* Exercise
Go through the entries below and print, exactly, the lines starting at the one with "Context (env : environment)" and ending at the one with "effective_addr_reg ← element_address string_base_reg", keeping both ends and no others.

Collected data:
——————
(* ===== verification/CodegenStmt.v ===== *)
(** * The code generator: statements, blocks, functions

    The visitors of the statements and declarations (src/generators/), the branches between
    basic blocks ([generate_block_epilogue]), functions ([generate_function_like_code]) and
    programs, and the dispatchers that tie the visitors together.  [accept] is a call of
    the visitor of the node's class; the recursion through it is bounded by a fuel. *)

From Stdlib Require Import SpecFloat.
From S2P Require Import Prelude Words A64 Instr EncReg EncArith EncMem EncBranch EncFloat Labels CallFrame Registers Functions Ast SymbolTable Analysis Cfg Data Codegen CodegenExpr CodegenCalls.
Local Open Scope Z_scope.

(** ** Control-flow graphs *)

(** A block as the generator reads it: its successors by their identifiers. *)
Record BasicBlock : Type := mkBlock {
  block_id : string;
  block_statements : list Statement;
  block_successors : list string;
  block_is_entry : bool
}.

(** The entry block first, the others by identifier. *)
Definition comes_before (a b : BasicBlock) : bool :=
  block_is_entry a || (negb (block_is_entry b) && String.ltb (block_id a) (block_id b)).
Fixpoint insert_block (b : BasicBlock) (l : list BasicBlock) : list BasicBlock :=
  match l with
  | [] => [b]
  | x :: l' => if comes_before b x then b :: l else x :: insert_block b l'
  end.
Definition sort_blocks (l : list BasicBlock) : list BasicBlock := foldr insert_block [] l.

Section visitors.
Context (env : environment) (cfgs : gmap string (list BasicBlock)).
Context (generate_expression_code : Expression -> G unit).
Context (generate_statement_code : Statement -> G unit).

Let value_of := value_of generate_expression_code.

(** ** Assignment *)

Definition handle_vector_assignment (vector_expr index_expr : Expression) (value_to_store_reg : string)
    : G unit :=
  vector_base_reg ← value_of vector_expr;
  index_reg ← value_of index_expr;
  effective_addr_reg ← element_address vector_base_reg index_reg 3;
  emit_ok (create_str_imm value_to_store_reg effective_addr_reg 0 "");;
  release value_to_store_reg;; release effective_addr_reg.

Definition handle_char_indirection_assignment (string_expr index_expr : Expression)
    (value_to_store_reg : string) : G unit :=
  string_base_reg ← value_of string_expr;
  index_reg ← value_of index_expr;
  effective_addr_reg ← element_address string_base_reg index_reg 2;
  emit_ok (create_str_word_imm value_to_store_reg effective_addr_reg 0);;
  release value_to_store_reg;; release effective_addr_reg.

Definition handle_float_vector_indirection_assignment (vector_expr index_expr : Expression)
    (value_to_store_reg : string) : G unit :=
  base_reg ← value_of vector_expr;
  index_reg ← value_of index_expr;
  effective_addr_reg ← element_address base_reg index_reg 3;
  emit_ok (create_str_fp_imm value_to_store_reg effective_addr_reg 0);;
  release effective_addr_reg.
——————
* Written answer
Context (env : environment) (cfgs : gmap string (list BasicBlock)).
Context (generate_expression_code : Expression -> G unit).
Context (generate_statement_code : Statement -> G unit).

Let value_of := value_of generate_expression_code.

(** ** Assignment *)

Definition handle_vector_assignment (vector_expr index_expr : Expression) (value_to_store_reg : string)
    : G unit :=
  vector_base_reg ← value_of vector_expr;
  index_reg ← value_of index_expr;
  effective_addr_reg ← element_address vector_base_reg index_reg 3;
  emit_ok (create_str_imm value_to_store_reg effective_addr_reg 0 "");;
  release value_to_store_reg;; release effective_addr_reg.

Definition handle_char_indirection_assignment (string_expr index_expr : Expression)
    (value_to_store_reg : string) : G unit :=
  string_base_reg ← value_of string_expr;
  index_reg ← value_of index_expr;
  effective_addr_reg ← element_address string_base_reg index_reg 2;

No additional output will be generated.